What is expected: Exactly as they appear below, repeat the lines from the one with "(** * Veyra" through the one with "Definition MinFromTime (t", and no others.

Exercise inputs:
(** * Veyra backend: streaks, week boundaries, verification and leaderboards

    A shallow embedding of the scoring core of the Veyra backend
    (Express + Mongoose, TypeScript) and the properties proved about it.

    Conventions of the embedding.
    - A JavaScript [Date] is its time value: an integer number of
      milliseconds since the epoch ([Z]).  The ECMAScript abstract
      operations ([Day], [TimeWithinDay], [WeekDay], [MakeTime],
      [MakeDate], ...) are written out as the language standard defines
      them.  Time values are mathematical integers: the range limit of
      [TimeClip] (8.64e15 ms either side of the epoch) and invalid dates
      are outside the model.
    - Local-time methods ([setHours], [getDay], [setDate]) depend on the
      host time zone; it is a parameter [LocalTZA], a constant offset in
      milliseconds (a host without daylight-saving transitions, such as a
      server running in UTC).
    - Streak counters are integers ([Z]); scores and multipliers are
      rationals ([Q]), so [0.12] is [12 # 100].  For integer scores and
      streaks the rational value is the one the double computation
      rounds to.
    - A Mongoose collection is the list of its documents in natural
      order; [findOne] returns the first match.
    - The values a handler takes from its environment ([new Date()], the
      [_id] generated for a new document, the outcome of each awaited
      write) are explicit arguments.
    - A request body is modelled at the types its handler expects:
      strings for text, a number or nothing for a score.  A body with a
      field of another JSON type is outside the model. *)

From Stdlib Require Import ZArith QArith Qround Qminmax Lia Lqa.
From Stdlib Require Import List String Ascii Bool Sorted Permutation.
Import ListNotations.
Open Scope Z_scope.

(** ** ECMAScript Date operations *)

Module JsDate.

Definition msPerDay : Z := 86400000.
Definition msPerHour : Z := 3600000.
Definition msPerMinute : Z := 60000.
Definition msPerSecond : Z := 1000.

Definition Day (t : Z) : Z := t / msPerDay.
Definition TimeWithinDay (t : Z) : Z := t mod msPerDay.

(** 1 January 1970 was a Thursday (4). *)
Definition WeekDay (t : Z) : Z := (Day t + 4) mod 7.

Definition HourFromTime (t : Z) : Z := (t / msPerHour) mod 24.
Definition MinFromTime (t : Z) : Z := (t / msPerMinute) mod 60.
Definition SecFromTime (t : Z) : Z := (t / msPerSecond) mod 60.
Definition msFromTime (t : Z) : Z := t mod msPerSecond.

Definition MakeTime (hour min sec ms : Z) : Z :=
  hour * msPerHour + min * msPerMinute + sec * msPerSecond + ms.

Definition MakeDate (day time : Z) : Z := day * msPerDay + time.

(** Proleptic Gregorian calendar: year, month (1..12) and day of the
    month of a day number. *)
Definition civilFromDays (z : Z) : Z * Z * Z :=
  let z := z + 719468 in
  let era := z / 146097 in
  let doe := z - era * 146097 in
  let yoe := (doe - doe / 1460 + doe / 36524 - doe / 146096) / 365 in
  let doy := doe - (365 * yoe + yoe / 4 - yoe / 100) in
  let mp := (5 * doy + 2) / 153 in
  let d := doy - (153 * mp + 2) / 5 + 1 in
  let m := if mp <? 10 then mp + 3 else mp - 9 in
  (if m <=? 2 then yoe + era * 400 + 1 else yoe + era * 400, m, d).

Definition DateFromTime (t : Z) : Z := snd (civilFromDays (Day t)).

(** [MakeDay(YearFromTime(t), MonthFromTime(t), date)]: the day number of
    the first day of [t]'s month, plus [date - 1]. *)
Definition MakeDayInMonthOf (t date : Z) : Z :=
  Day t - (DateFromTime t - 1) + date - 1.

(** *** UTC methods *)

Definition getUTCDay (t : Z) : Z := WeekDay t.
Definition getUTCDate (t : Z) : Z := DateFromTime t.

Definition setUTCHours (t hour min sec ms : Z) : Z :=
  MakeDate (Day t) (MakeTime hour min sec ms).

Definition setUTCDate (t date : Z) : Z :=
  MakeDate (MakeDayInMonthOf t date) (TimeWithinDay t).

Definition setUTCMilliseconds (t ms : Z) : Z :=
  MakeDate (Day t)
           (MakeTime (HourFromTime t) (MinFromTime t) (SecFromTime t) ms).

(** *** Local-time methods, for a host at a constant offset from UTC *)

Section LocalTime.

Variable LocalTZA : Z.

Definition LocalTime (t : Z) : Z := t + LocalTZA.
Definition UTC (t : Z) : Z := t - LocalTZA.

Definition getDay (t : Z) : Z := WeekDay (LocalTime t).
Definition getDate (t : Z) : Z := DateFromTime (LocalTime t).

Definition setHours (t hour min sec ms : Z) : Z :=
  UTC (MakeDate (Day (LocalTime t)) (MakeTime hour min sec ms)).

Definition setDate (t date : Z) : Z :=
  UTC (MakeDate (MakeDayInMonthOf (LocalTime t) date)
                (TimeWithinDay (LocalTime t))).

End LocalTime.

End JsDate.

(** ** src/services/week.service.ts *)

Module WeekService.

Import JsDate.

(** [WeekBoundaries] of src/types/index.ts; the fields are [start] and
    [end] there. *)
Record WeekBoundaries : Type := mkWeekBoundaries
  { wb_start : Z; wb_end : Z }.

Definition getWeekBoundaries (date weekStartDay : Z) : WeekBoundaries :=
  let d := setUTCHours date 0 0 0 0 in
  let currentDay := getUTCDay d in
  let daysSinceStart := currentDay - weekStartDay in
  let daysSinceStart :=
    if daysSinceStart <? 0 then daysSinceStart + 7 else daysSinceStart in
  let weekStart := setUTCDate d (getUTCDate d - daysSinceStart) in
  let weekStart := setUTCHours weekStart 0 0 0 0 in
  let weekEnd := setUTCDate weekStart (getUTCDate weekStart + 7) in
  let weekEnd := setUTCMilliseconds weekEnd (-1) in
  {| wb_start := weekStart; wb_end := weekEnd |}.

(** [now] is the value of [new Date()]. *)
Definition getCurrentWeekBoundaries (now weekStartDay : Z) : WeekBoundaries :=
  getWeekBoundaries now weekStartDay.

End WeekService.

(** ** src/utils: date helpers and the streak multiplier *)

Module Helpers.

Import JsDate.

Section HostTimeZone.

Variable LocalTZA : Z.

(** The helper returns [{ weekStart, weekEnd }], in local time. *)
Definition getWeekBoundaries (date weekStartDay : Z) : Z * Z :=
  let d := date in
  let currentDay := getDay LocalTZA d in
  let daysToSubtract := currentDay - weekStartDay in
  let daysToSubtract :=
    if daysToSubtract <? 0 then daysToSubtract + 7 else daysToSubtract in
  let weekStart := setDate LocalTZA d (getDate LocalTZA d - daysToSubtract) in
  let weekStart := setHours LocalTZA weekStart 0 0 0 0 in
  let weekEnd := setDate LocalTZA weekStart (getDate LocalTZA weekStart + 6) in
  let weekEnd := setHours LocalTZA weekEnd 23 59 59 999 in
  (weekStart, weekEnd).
---
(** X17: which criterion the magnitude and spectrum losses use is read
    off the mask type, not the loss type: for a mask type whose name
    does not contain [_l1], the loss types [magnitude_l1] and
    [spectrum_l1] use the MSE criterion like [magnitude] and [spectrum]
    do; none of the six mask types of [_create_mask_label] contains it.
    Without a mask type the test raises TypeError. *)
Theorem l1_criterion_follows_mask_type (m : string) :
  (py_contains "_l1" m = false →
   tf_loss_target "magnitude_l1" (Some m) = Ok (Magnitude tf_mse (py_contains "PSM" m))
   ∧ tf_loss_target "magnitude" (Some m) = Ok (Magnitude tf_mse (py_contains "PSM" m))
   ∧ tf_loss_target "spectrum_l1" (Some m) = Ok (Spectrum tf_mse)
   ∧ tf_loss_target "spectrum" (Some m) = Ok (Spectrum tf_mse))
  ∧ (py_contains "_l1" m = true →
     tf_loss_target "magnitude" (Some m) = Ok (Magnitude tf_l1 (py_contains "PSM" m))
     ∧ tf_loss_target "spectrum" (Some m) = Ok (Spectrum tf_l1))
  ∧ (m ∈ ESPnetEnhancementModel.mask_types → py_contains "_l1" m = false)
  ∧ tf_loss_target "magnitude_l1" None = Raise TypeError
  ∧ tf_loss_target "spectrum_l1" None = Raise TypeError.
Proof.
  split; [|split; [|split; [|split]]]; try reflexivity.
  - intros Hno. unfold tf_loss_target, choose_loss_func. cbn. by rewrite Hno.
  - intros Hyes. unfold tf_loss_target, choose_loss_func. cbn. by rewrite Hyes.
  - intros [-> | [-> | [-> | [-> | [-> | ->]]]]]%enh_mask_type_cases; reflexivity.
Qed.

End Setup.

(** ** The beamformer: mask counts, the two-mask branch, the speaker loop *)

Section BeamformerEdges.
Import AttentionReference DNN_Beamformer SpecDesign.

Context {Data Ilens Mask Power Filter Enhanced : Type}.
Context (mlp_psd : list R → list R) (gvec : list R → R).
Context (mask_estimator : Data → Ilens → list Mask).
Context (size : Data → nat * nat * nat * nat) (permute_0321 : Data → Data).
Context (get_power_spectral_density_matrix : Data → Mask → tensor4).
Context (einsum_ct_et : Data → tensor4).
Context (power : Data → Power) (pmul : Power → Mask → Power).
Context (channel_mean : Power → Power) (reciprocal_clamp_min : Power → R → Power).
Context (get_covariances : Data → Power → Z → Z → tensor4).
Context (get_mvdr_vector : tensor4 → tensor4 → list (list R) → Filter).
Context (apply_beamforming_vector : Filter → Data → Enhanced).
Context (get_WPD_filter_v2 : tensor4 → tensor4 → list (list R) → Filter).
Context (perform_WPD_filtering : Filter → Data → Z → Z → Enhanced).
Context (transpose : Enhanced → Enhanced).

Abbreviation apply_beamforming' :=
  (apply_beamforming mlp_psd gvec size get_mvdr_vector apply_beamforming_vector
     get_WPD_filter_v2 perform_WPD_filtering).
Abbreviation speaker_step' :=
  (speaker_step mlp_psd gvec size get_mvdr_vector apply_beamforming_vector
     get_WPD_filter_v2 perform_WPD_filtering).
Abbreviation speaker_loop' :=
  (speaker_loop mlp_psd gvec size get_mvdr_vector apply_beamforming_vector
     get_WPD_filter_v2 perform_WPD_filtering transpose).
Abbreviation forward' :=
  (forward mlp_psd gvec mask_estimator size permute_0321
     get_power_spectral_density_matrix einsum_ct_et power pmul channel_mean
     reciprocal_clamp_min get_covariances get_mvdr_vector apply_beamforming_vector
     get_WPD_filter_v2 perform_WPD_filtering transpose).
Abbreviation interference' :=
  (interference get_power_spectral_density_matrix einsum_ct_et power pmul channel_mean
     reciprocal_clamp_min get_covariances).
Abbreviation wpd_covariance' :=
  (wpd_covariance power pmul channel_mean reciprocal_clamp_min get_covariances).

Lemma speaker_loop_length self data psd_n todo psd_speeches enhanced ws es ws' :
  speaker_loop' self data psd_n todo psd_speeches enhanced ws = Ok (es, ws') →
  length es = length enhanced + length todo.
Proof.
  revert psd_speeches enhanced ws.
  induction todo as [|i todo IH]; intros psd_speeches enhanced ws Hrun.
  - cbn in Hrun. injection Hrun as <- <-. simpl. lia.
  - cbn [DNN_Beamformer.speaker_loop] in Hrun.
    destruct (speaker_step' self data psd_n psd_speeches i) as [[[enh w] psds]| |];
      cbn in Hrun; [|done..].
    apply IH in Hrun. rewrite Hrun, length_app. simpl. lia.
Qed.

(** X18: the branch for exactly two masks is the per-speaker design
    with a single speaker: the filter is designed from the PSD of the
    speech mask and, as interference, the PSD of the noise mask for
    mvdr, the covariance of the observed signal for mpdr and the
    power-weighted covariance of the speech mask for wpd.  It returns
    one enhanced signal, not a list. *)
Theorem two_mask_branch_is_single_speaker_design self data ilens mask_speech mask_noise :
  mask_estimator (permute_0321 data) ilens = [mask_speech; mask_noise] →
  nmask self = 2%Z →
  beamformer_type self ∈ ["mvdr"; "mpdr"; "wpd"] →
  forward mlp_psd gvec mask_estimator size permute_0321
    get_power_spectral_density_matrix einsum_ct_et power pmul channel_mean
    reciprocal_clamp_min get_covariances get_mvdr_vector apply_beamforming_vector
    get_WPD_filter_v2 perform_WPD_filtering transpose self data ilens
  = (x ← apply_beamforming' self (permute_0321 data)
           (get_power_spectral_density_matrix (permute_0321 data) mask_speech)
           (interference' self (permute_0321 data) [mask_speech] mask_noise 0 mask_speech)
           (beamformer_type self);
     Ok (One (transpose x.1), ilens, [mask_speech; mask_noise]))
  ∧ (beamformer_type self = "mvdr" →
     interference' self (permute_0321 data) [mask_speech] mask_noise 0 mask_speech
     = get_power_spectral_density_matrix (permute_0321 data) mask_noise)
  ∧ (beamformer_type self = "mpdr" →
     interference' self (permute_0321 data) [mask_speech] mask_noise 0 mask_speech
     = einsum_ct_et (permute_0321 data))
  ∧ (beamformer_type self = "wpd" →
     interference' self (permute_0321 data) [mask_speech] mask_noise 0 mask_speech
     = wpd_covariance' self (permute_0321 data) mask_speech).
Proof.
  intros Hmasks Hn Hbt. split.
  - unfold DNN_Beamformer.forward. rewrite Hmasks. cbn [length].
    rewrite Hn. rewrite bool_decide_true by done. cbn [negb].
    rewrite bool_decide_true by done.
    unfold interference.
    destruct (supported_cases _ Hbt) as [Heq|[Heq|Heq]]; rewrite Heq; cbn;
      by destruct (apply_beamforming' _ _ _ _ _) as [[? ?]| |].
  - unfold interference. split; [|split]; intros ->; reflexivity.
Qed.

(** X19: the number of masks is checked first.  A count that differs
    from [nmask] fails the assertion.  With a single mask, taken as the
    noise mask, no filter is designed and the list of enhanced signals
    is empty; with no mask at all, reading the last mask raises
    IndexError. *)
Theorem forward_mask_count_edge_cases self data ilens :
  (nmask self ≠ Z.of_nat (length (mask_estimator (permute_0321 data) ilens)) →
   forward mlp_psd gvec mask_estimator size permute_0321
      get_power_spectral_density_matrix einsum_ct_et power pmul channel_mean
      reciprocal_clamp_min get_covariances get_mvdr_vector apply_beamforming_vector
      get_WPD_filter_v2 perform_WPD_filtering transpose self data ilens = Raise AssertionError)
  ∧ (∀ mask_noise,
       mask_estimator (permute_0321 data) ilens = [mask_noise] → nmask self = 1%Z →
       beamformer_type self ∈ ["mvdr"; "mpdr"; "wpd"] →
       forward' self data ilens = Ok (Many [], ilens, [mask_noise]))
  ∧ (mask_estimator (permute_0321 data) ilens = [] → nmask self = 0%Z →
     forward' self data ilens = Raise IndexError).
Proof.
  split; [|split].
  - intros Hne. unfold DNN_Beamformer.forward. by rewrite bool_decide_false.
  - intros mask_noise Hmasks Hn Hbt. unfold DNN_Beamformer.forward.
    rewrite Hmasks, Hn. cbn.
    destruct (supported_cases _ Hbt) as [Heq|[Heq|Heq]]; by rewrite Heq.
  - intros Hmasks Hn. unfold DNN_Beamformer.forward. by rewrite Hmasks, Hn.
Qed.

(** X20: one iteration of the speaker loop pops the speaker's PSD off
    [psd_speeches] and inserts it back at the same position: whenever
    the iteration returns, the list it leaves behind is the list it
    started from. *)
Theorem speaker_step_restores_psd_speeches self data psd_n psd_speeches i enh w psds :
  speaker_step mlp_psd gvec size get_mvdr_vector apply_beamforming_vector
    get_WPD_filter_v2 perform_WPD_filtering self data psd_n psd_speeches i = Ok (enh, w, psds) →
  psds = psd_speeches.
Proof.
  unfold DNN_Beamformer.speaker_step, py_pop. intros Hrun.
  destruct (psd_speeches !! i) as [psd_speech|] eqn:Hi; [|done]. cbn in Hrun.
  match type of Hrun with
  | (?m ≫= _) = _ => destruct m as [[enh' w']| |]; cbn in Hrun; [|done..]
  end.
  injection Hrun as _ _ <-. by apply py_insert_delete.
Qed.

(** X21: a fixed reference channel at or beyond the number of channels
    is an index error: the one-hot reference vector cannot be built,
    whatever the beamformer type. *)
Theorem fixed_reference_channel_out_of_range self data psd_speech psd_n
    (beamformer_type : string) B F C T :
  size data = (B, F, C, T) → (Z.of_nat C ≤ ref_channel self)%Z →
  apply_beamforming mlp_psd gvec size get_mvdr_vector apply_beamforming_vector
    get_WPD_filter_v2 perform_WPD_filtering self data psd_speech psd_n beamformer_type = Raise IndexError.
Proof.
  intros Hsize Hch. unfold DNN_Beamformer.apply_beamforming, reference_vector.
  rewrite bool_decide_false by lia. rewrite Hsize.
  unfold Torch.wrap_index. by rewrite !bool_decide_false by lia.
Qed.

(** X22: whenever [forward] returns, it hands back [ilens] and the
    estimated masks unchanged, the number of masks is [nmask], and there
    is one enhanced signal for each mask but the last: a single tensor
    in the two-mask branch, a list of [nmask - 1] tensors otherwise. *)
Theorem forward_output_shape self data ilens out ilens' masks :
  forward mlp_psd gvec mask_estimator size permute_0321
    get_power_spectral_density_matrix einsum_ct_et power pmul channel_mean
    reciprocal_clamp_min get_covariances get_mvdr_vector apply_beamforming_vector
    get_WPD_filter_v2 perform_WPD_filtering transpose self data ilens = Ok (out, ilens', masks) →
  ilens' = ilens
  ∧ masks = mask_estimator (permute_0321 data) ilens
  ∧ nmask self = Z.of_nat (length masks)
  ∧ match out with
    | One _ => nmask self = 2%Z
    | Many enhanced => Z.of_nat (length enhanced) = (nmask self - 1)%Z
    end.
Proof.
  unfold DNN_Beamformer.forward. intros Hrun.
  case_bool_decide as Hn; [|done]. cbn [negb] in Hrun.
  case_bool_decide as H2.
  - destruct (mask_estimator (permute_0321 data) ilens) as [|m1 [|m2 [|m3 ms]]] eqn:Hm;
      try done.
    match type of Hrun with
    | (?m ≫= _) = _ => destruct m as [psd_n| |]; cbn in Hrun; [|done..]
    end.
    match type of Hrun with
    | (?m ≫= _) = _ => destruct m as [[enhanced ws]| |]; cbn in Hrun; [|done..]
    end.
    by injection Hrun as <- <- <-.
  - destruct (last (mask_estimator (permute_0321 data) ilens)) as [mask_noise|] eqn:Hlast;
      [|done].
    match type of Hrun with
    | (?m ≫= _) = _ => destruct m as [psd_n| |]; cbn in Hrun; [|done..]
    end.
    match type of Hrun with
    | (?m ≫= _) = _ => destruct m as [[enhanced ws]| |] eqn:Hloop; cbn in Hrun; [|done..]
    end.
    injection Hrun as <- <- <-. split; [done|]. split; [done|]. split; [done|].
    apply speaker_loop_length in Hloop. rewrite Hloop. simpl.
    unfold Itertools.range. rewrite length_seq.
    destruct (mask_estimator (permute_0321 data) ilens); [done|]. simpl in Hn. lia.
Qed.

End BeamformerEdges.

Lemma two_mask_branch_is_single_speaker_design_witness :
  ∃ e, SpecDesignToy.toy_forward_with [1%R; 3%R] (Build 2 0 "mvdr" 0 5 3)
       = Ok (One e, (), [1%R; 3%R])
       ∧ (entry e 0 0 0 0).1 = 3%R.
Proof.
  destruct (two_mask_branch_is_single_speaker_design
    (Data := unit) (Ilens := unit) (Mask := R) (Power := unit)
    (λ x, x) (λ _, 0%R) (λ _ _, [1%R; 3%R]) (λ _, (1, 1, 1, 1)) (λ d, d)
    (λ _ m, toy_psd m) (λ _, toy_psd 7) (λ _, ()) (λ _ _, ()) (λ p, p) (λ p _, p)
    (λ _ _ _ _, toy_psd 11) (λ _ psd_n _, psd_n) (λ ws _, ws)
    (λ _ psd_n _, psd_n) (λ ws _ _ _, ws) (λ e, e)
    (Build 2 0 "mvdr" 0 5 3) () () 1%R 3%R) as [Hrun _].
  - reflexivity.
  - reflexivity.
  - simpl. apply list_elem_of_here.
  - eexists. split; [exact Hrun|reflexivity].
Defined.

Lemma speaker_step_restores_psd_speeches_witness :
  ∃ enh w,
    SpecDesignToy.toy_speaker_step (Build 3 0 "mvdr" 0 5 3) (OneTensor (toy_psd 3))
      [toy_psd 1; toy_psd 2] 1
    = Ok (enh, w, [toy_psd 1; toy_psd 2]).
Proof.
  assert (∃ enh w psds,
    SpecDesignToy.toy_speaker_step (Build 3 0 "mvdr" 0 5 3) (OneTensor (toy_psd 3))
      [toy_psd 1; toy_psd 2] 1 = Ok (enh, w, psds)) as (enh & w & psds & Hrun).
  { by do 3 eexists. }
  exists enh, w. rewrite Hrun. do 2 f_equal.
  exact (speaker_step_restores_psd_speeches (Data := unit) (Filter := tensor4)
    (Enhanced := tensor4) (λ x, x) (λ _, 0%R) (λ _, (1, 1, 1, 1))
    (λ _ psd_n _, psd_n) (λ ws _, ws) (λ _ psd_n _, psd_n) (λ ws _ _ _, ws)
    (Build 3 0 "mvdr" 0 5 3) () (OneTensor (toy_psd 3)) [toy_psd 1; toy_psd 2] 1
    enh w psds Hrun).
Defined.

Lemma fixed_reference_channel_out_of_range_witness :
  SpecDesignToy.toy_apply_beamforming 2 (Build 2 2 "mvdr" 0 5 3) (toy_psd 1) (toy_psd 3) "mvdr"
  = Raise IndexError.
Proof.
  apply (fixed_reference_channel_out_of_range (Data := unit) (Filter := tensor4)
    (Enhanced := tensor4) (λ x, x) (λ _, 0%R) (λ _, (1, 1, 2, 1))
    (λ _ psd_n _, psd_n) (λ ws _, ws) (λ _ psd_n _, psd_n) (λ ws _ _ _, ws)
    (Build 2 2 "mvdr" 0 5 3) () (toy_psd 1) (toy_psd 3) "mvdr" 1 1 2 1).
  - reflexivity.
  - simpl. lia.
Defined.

Worked solution:
(** * Veyra backend: streaks, week boundaries, verification and leaderboards

    A shallow embedding of the scoring core of the Veyra backend
    (Express + Mongoose, TypeScript) and the properties proved about it.

    Conventions of the embedding.
    - A JavaScript [Date] is its time value: an integer number of
      milliseconds since the epoch ([Z]).  The ECMAScript abstract
      operations ([Day], [TimeWithinDay], [WeekDay], [MakeTime],
      [MakeDate], ...) are written out as the language standard defines
      them.  Time values are mathematical integers: the range limit of
      [TimeClip] (8.64e15 ms either side of the epoch) and invalid dates
      are outside the model.
    - Local-time methods ([setHours], [getDay], [setDate]) depend on the
      host time zone; it is a parameter [LocalTZA], a constant offset in
      milliseconds (a host without daylight-saving transitions, such as a
      server running in UTC).
    - Streak counters are integers ([Z]); scores and multipliers are
      rationals ([Q]), so [0.12] is [12 # 100].  For integer scores and
      streaks the rational value is the one the double computation
      rounds to.
    - A Mongoose collection is the list of its documents in natural
      order; [findOne] returns the first match.
    - The values a handler takes from its environment ([new Date()], the
      [_id] generated for a new document, the outcome of each awaited
      write) are explicit arguments.
    - A request body is modelled at the types its handler expects:
      strings for text, a number or nothing for a score.  A body with a
      field of another JSON type is outside the model. *)

From Stdlib Require Import ZArith QArith Qround Qminmax Lia Lqa.
From Stdlib Require Import List String Ascii Bool Sorted Permutation.
Import ListNotations.
Open Scope Z_scope.

(** ** ECMAScript Date operations *)

Module JsDate.

Definition msPerDay : Z := 86400000.
Definition msPerHour : Z := 3600000.
Definition msPerMinute : Z := 60000.
Definition msPerSecond : Z := 1000.

Definition Day (t : Z) : Z := t / msPerDay.
Definition TimeWithinDay (t : Z) : Z := t mod msPerDay.

(** 1 January 1970 was a Thursday (4). *)
Definition WeekDay (t : Z) : Z := (Day t + 4) mod 7.

Definition HourFromTime (t : Z) : Z := (t / msPerHour) mod 24.
Definition MinFromTime (t : Z) : Z := (t / msPerMinute) mod 60.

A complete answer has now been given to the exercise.